Saved data entries:
------------------------------------------------------------------------
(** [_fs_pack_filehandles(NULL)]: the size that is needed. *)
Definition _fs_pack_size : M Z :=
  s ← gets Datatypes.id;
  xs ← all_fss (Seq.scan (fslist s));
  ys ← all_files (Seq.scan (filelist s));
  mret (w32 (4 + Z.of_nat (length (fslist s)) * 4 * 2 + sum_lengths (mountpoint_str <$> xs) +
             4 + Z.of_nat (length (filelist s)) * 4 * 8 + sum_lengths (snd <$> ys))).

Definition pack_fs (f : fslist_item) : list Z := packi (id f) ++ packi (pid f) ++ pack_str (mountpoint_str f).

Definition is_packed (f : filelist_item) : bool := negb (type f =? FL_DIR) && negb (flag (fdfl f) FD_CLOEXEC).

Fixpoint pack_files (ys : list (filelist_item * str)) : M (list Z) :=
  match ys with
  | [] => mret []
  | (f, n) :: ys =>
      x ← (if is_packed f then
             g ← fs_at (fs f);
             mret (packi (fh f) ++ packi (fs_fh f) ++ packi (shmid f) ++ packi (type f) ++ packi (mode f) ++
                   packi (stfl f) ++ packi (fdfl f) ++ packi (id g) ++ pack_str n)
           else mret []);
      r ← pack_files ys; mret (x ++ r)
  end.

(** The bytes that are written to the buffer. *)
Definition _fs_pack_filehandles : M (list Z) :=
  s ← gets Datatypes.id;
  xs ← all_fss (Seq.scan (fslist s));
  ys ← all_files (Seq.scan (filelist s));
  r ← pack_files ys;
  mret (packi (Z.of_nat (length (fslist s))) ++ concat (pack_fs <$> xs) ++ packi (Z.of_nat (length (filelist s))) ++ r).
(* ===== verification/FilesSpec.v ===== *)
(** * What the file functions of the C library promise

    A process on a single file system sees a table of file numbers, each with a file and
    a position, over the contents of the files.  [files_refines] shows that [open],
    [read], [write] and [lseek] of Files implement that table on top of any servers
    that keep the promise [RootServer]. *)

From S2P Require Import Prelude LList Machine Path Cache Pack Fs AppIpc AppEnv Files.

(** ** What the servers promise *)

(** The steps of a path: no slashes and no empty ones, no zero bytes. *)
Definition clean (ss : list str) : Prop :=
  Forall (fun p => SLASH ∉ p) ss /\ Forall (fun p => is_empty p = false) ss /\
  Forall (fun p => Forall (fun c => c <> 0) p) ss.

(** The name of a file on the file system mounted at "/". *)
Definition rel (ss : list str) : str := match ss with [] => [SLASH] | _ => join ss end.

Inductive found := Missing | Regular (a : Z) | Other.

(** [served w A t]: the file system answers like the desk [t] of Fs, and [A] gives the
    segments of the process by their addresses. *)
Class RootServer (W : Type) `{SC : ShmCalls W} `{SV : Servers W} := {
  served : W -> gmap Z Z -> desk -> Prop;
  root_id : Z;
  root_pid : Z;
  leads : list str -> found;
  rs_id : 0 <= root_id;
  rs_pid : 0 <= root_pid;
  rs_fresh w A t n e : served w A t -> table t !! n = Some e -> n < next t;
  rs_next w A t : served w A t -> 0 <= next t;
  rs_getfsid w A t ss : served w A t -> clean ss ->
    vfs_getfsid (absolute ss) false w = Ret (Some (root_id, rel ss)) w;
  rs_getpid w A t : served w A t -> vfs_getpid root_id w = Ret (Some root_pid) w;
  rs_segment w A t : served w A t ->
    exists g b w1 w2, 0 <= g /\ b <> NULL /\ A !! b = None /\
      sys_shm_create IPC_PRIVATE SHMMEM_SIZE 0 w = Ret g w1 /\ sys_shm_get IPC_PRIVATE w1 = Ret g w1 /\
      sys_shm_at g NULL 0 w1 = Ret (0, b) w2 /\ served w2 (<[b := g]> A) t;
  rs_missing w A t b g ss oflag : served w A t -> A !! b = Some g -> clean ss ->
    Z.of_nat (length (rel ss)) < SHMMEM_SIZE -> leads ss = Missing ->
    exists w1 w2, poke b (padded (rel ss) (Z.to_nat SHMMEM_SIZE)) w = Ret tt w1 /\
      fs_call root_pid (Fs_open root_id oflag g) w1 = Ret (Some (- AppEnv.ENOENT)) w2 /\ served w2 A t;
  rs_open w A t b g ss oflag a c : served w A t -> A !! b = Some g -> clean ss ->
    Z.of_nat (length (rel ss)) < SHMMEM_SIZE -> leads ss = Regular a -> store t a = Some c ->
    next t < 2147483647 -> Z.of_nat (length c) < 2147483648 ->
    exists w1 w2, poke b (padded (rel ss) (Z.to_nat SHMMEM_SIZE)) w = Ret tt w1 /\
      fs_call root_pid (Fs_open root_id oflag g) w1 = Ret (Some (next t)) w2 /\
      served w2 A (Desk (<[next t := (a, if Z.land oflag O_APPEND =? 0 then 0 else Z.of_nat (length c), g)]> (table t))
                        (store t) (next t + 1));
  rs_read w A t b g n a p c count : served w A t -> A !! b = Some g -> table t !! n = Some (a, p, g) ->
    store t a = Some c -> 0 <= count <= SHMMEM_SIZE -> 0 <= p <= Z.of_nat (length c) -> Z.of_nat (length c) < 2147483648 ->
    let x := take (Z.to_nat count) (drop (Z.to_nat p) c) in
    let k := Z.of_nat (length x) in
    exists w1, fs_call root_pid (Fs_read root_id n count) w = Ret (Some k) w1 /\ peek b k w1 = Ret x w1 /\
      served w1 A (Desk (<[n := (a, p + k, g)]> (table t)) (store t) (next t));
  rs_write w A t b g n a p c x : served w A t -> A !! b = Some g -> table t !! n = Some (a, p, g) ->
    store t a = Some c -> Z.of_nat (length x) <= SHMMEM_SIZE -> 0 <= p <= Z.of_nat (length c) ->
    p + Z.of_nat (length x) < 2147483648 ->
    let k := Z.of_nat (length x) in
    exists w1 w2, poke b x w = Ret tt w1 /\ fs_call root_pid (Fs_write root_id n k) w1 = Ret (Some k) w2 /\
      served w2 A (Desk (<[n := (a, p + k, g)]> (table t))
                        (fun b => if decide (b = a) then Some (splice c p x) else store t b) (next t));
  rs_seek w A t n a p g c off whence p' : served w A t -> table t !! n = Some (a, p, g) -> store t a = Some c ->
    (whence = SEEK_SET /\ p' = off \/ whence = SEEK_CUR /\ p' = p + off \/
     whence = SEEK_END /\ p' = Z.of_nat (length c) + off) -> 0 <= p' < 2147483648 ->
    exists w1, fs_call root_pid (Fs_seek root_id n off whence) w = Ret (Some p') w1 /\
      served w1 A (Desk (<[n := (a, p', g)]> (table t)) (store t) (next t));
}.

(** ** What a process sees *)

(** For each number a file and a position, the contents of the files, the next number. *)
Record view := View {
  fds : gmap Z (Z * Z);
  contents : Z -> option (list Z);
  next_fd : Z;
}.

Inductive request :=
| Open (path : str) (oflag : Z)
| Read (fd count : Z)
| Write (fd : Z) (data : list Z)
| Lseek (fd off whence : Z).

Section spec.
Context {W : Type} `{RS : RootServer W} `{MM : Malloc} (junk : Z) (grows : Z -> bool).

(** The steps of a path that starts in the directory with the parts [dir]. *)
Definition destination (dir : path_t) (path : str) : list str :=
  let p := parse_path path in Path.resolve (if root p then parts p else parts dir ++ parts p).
------------------------------------------------------------------------
#### Directions
From the first line to the last, reproduce the data above exactly.

#### Your response
(** [_fs_pack_filehandles(NULL)]: the size that is needed. *)
Definition _fs_pack_size : M Z :=
  s ← gets Datatypes.id;
  xs ← all_fss (Seq.scan (fslist s));
  ys ← all_files (Seq.scan (filelist s));
  mret (w32 (4 + Z.of_nat (length (fslist s)) * 4 * 2 + sum_lengths (mountpoint_str <$> xs) +
             4 + Z.of_nat (length (filelist s)) * 4 * 8 + sum_lengths (snd <$> ys))).

Definition pack_fs (f : fslist_item) : list Z := packi (id f) ++ packi (pid f) ++ pack_str (mountpoint_str f).

Definition is_packed (f : filelist_item) : bool := negb (type f =? FL_DIR) && negb (flag (fdfl f) FD_CLOEXEC).

Fixpoint pack_files (ys : list (filelist_item * str)) : M (list Z) :=
  match ys with
  | [] => mret []
  | (f, n) :: ys =>
      x ← (if is_packed f then
             g ← fs_at (fs f);
             mret (packi (fh f) ++ packi (fs_fh f) ++ packi (shmid f) ++ packi (type f) ++ packi (mode f) ++
                   packi (stfl f) ++ packi (fdfl f) ++ packi (id g) ++ pack_str n)
           else mret []);
      r ← pack_files ys; mret (x ++ r)
  end.

(** The bytes that are written to the buffer. *)
Definition _fs_pack_filehandles : M (list Z) :=
  s ← gets Datatypes.id;
  xs ← all_fss (Seq.scan (fslist s));
  ys ← all_files (Seq.scan (filelist s));
  r ← pack_files ys;
  mret (packi (Z.of_nat (length (fslist s))) ++ concat (pack_fs <$> xs) ++ packi (Z.of_nat (length (filelist s))) ++ r).
(* ===== verification/FilesSpec.v ===== *)
(** * What the file functions of the C library promise

    A process on a single file system sees a table of file numbers, each with a file and
    a position, over the contents of the files.  [files_refines] shows that [open],
    [read], [write] and [lseek] of Files implement that table on top of any servers
    that keep the promise [RootServer]. *)

From S2P Require Import Prelude LList Machine Path Cache Pack Fs AppIpc AppEnv Files.

(** ** What the servers promise *)

(** The steps of a path: no slashes and no empty ones, no zero bytes. *)
Definition clean (ss : list str) : Prop :=
  Forall (fun p => SLASH ∉ p) ss /\ Forall (fun p => is_empty p = false) ss /\
  Forall (fun p => Forall (fun c => c <> 0) p) ss.

(** The name of a file on the file system mounted at "/". *)
Definition rel (ss : list str) : str := match ss with [] => [SLASH] | _ => join ss end.

Inductive found := Missing | Regular (a : Z) | Other.

(** [served w A t]: the file system answers like the desk [t] of Fs, and [A] gives the
    segments of the process by their addresses. *)
Class RootServer (W : Type) `{SC : ShmCalls W} `{SV : Servers W} := {
  served : W -> gmap Z Z -> desk -> Prop;
  root_id : Z;
  root_pid : Z;
  leads : list str -> found;
  rs_id : 0 <= root_id;
  rs_pid : 0 <= root_pid;
  rs_fresh w A t n e : served w A t -> table t !! n = Some e -> n < next t;
  rs_next w A t : served w A t -> 0 <= next t;
  rs_getfsid w A t ss : served w A t -> clean ss ->
    vfs_getfsid (absolute ss) false w = Ret (Some (root_id, rel ss)) w;
  rs_getpid w A t : served w A t -> vfs_getpid root_id w = Ret (Some root_pid) w;
  rs_segment w A t : served w A t ->
    exists g b w1 w2, 0 <= g /\ b <> NULL /\ A !! b = None /\
      sys_shm_create IPC_PRIVATE SHMMEM_SIZE 0 w = Ret g w1 /\ sys_shm_get IPC_PRIVATE w1 = Ret g w1 /\
      sys_shm_at g NULL 0 w1 = Ret (0, b) w2 /\ served w2 (<[b := g]> A) t;
  rs_missing w A t b g ss oflag : served w A t -> A !! b = Some g -> clean ss ->
    Z.of_nat (length (rel ss)) < SHMMEM_SIZE -> leads ss = Missing ->
    exists w1 w2, poke b (padded (rel ss) (Z.to_nat SHMMEM_SIZE)) w = Ret tt w1 /\
      fs_call root_pid (Fs_open root_id oflag g) w1 = Ret (Some (- AppEnv.ENOENT)) w2 /\ served w2 A t;
  rs_open w A t b g ss oflag a c : served w A t -> A !! b = Some g -> clean ss ->
    Z.of_nat (length (rel ss)) < SHMMEM_SIZE -> leads ss = Regular a -> store t a = Some c ->
    next t < 2147483647 -> Z.of_nat (length c) < 2147483648 ->
    exists w1 w2, poke b (padded (rel ss) (Z.to_nat SHMMEM_SIZE)) w = Ret tt w1 /\
      fs_call root_pid (Fs_open root_id oflag g) w1 = Ret (Some (next t)) w2 /\
      served w2 A (Desk (<[next t := (a, if Z.land oflag O_APPEND =? 0 then 0 else Z.of_nat (length c), g)]> (table t))
                        (store t) (next t + 1));
  rs_read w A t b g n a p c count : served w A t -> A !! b = Some g -> table t !! n = Some (a, p, g) ->
    store t a = Some c -> 0 <= count <= SHMMEM_SIZE -> 0 <= p <= Z.of_nat (length c) -> Z.of_nat (length c) < 2147483648 ->
    let x := take (Z.to_nat count) (drop (Z.to_nat p) c) in
    let k := Z.of_nat (length x) in
    exists w1, fs_call root_pid (Fs_read root_id n count) w = Ret (Some k) w1 /\ peek b k w1 = Ret x w1 /\
      served w1 A (Desk (<[n := (a, p + k, g)]> (table t)) (store t) (next t));
  rs_write w A t b g n a p c x : served w A t -> A !! b = Some g -> table t !! n = Some (a, p, g) ->
    store t a = Some c -> Z.of_nat (length x) <= SHMMEM_SIZE -> 0 <= p <= Z.of_nat (length c) ->
    p + Z.of_nat (length x) < 2147483648 ->
    let k := Z.of_nat (length x) in
    exists w1 w2, poke b x w = Ret tt w1 /\ fs_call root_pid (Fs_write root_id n k) w1 = Ret (Some k) w2 /\
      served w2 A (Desk (<[n := (a, p + k, g)]> (table t))
                        (fun b => if decide (b = a) then Some (splice c p x) else store t b) (next t));
  rs_seek w A t n a p g c off whence p' : served w A t -> table t !! n = Some (a, p, g) -> store t a = Some c ->
    (whence = SEEK_SET /\ p' = off \/ whence = SEEK_CUR /\ p' = p + off \/
     whence = SEEK_END /\ p' = Z.of_nat (length c) + off) -> 0 <= p' < 2147483648 ->
    exists w1, fs_call root_pid (Fs_seek root_id n off whence) w = Ret (Some p') w1 /\
      served w1 A (Desk (<[n := (a, p', g)]> (table t)) (store t) (next t));
}.

(** ** What a process sees *)

(** For each number a file and a position, the contents of the files, the next number. *)
Record view := View {
  fds : gmap Z (Z * Z);
  contents : Z -> option (list Z);
  next_fd : Z;
}.

Inductive request :=
| Open (path : str) (oflag : Z)
| Read (fd count : Z)
| Write (fd : Z) (data : list Z)
| Lseek (fd off whence : Z).

Section spec.
Context {W : Type} `{RS : RootServer W} `{MM : Malloc} (junk : Z) (grows : Z -> bool).

(** The steps of a path that starts in the directory with the parts [dir]. *)
Definition destination (dir : path_t) (path : str) : list str :=
  let p := parse_path path in Path.resolve (if root p then parts p else parts dir ++ parts p).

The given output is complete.